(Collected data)
┌────────

(* ===== verification/IoDirectSpec.v ===== *)
(** * Direct I/O refines a byte array

    [represents st data]: the inode, its Poly-index and the two physical files
    together hold the byte sequence [data].  On such a state the read iterator
    returns the bytes of [data], and the write iterators overwrite and extend
    [data], whatever mix of devices the pieces of the file are placed on. *)

From S2P Require Import Prelude Defs Posix IntervalTree Indexing IoDirect.
Import IoDirect.

#[local] Open Scope Z_scope.

Module IoDirectSpec.

(** ** Layout of the pieces in the two physical files *)

Section layout.
Context {Fs : Type} `{!PosixFS Fs, !PosixFSLaws Fs}.
(** The files behind the fast and the slow descriptor. *)
Variables fast_obj slow_obj : Z.
Hypothesis distinct : fast_obj <> slow_obj.

Definition dev (placement : Z) : Z :=
  if placement =? BLK_PLACEMENT_FAST then fast_obj else slow_obj.

Record layout (fs : Fs) (es : list piece) (data : list byte) : Prop := {
  lay_size : (length es - 1) * NODE < zlength data <= length es * NODE;
  lay_place : forall p, p ∈ es ->
    (pc_place p = BLK_PLACEMENT_FAST \/ pc_place p = BLK_PLACEMENT_SLOW) /\
    0 <= pc_off p /\ pc_off p mod NODE = 0;
  lay_incr : forall (i j : nat) p q,
    es !! i = Some p -> es !! j = Some q -> (i < j)%nat ->
    pc_place p = pc_place q -> pc_off p < pc_off q;
  lay_extent : forall (i : nat) p, es !! i = Some p ->
    pc_off p + Z.min NODE (zlength data - i * NODE) <=
      fs_size fs (dev (pc_place p));
  lay_last : forall (i : nat) p, es !! i = Some p -> length es = S i ->
    fs_size fs (dev (pc_place p)) = pc_off p + (zlength data - i * NODE);
  lay_data : forall (i : nat) p k, es !! i = Some p ->
    i * NODE <= k < zlength data -> k < i * NODE + NODE ->
    data !! Z.to_nat k =
      Some (fs_content fs (dev (pc_place p)) (pc_off p + (k - i * NODE)));
  (** nothing is wasted: the two files together have the size of the data, and
      the device that does not hold the last piece ends with a full one *)
  lay_sum : fs_size fs fast_obj + fs_size fs slow_obj = zlength data;
  lay_aligned : forall pl, pl = BLK_PLACEMENT_FAST \/ pl = BLK_PLACEMENT_SLOW ->
    (forall p, last es = Some p -> pc_place p <> pl) ->
    fs_size fs (dev pl) mod NODE = 0
}.
(** ** Iteration *)

(** The node returned by a lookup, as a split of the list of nodes. *)
Lemma first_overlap_split start last l n :
  first_overlap start last l = Some n ->
  (exists pre post, l = pre ++ n :: post) /\ start <= it_last n.
Proof.
  unfold first_overlap. induction l as [|x l IH]; cbn; [done|].
  destruct (overlaps start last x) eqn:E.
  - intros [= ->]. unfold overlaps in E. zbool. split; [by exists [], l|lia].
  - intros [(pre & post & ->) Hl]%IH. split; [by exists (x :: pre), post|done].
Qed.

Lemma lookup_split inode start last slot :
  index_inv inode -> polystore_index_lookup inode start last = Some slot ->
  exists pre n post, inorder (i_it_tree inode) = pre ++ n :: post /\
    slot = it_idx n /\ start <= it_last n.
Proof.
  intros H. unfold polystore_index_lookup. destruct (inv_wf _ H) as (Hs & Ha & _).
  rewrite iter_first_spec by done. intros (n & Hn & ->)%fmap_Some.
  destruct (first_overlap_split _ _ _ _ Hn) as [(pre & post & ->) Hl]. eauto 10.
Qed.

Lemma lookup_next_split inode pre n post start last slot :
  index_inv inode -> inorder (i_it_tree inode) = pre ++ n :: post ->
  polystore_index_lookup_next inode (it_idx n) start last = Some slot ->
  exists pre' n' post', inorder (i_it_tree inode) = pre' ++ n' :: post' /\
    slot = it_idx n' /\ start <= it_last n' /\ (length post' < length post)%nat.
Proof.
  intros H E. unfold polystore_index_lookup_next.
  destruct (inv_wf _ H) as (Hs & Ha & _).
  rewrite (iter_next_spec _ pre n post) by (done || apply (inv_unique _ H)).
  intros (n' & Hn & ->)%fmap_Some.
  destruct (first_overlap_split _ _ _ _ Hn) as [(pre' & post' & Hp) Hl].
  exists (pre ++ n :: pre'), n', post'. split_and!; [|done|done|].
  - rewrite E, Hp. by rewrite <-app_assoc.
  - rewrite Hp, length_app. cbn. lia.
Qed.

└────────

## Work instruction
Write the records out again, character for character.

## Exercise response
(* ===== verification/IoDirectSpec.v ===== *)
(** * Direct I/O refines a byte array

    [represents st data]: the inode, its Poly-index and the two physical files
    together hold the byte sequence [data].  On such a state the read iterator
    returns the bytes of [data], and the write iterators overwrite and extend
    [data], whatever mix of devices the pieces of the file are placed on. *)

From S2P Require Import Prelude Defs Posix IntervalTree Indexing IoDirect.
Import IoDirect.

#[local] Open Scope Z_scope.

Module IoDirectSpec.

(** ** Layout of the pieces in the two physical files *)

Section layout.
Context {Fs : Type} `{!PosixFS Fs, !PosixFSLaws Fs}.
(** The files behind the fast and the slow descriptor. *)
Variables fast_obj slow_obj : Z.
Hypothesis distinct : fast_obj <> slow_obj.

Definition dev (placement : Z) : Z :=
  if placement =? BLK_PLACEMENT_FAST then fast_obj else slow_obj.

Record layout (fs : Fs) (es : list piece) (data : list byte) : Prop := {
  lay_size : (length es - 1) * NODE < zlength data <= length es * NODE;
  lay_place : forall p, p ∈ es ->
    (pc_place p = BLK_PLACEMENT_FAST \/ pc_place p = BLK_PLACEMENT_SLOW) /\
    0 <= pc_off p /\ pc_off p mod NODE = 0;
  lay_incr : forall (i j : nat) p q,
    es !! i = Some p -> es !! j = Some q -> (i < j)%nat ->
    pc_place p = pc_place q -> pc_off p < pc_off q;
  lay_extent : forall (i : nat) p, es !! i = Some p ->
    pc_off p + Z.min NODE (zlength data - i * NODE) <=
      fs_size fs (dev (pc_place p));
  lay_last : forall (i : nat) p, es !! i = Some p -> length es = S i ->
    fs_size fs (dev (pc_place p)) = pc_off p + (zlength data - i * NODE);
  lay_data : forall (i : nat) p k, es !! i = Some p ->
    i * NODE <= k < zlength data -> k < i * NODE + NODE ->
    data !! Z.to_nat k =
      Some (fs_content fs (dev (pc_place p)) (pc_off p + (k - i * NODE)));
  (** nothing is wasted: the two files together have the size of the data, and
      the device that does not hold the last piece ends with a full one *)
  lay_sum : fs_size fs fast_obj + fs_size fs slow_obj = zlength data;
  lay_aligned : forall pl, pl = BLK_PLACEMENT_FAST \/ pl = BLK_PLACEMENT_SLOW ->
    (forall p, last es = Some p -> pc_place p <> pl) ->
    fs_size fs (dev pl) mod NODE = 0
}.
(** ** Iteration *)

(** The node returned by a lookup, as a split of the list of nodes. *)
Lemma first_overlap_split start last l n :
  first_overlap start last l = Some n ->
  (exists pre post, l = pre ++ n :: post) /\ start <= it_last n.
Proof.
  unfold first_overlap. induction l as [|x l IH]; cbn; [done|].
  destruct (overlaps start last x) eqn:E.
  - intros [= ->]. unfold overlaps in E. zbool. split; [by exists [], l|lia].
  - intros [(pre & post & ->) Hl]%IH. split; [by exists (x :: pre), post|done].
Qed.

Lemma lookup_split inode start last slot :
  index_inv inode -> polystore_index_lookup inode start last = Some slot ->
  exists pre n post, inorder (i_it_tree inode) = pre ++ n :: post /\
    slot = it_idx n /\ start <= it_last n.
Proof.
  intros H. unfold polystore_index_lookup. destruct (inv_wf _ H) as (Hs & Ha & _).
  rewrite iter_first_spec by done. intros (n & Hn & ->)%fmap_Some.
  destruct (first_overlap_split _ _ _ _ Hn) as [(pre & post & ->) Hl]. eauto 10.
Qed.

Lemma lookup_next_split inode pre n post start last slot :
  index_inv inode -> inorder (i_it_tree inode) = pre ++ n :: post ->
  polystore_index_lookup_next inode (it_idx n) start last = Some slot ->
  exists pre' n' post', inorder (i_it_tree inode) = pre' ++ n' :: post' /\
    slot = it_idx n' /\ start <= it_last n' /\ (length post' < length post)%nat.
Proof.
  intros H E. unfold polystore_index_lookup_next.
  destruct (inv_wf _ H) as (Hs & Ha & _).
  rewrite (iter_next_spec _ pre n post) by (done || apply (inv_unique _ H)).
  intros (n' & Hn & ->)%fmap_Some.
  destruct (first_overlap_split _ _ _ _ Hn) as [(pre' & post' & Hp) Hl].
  exists (pre ++ n :: pre'), n', post'. split_and!; [|done|done|].
  - rewrite E, Hp. by rewrite <-app_assoc.
  - rewrite Hp, length_app. cbn. lia.
Qed.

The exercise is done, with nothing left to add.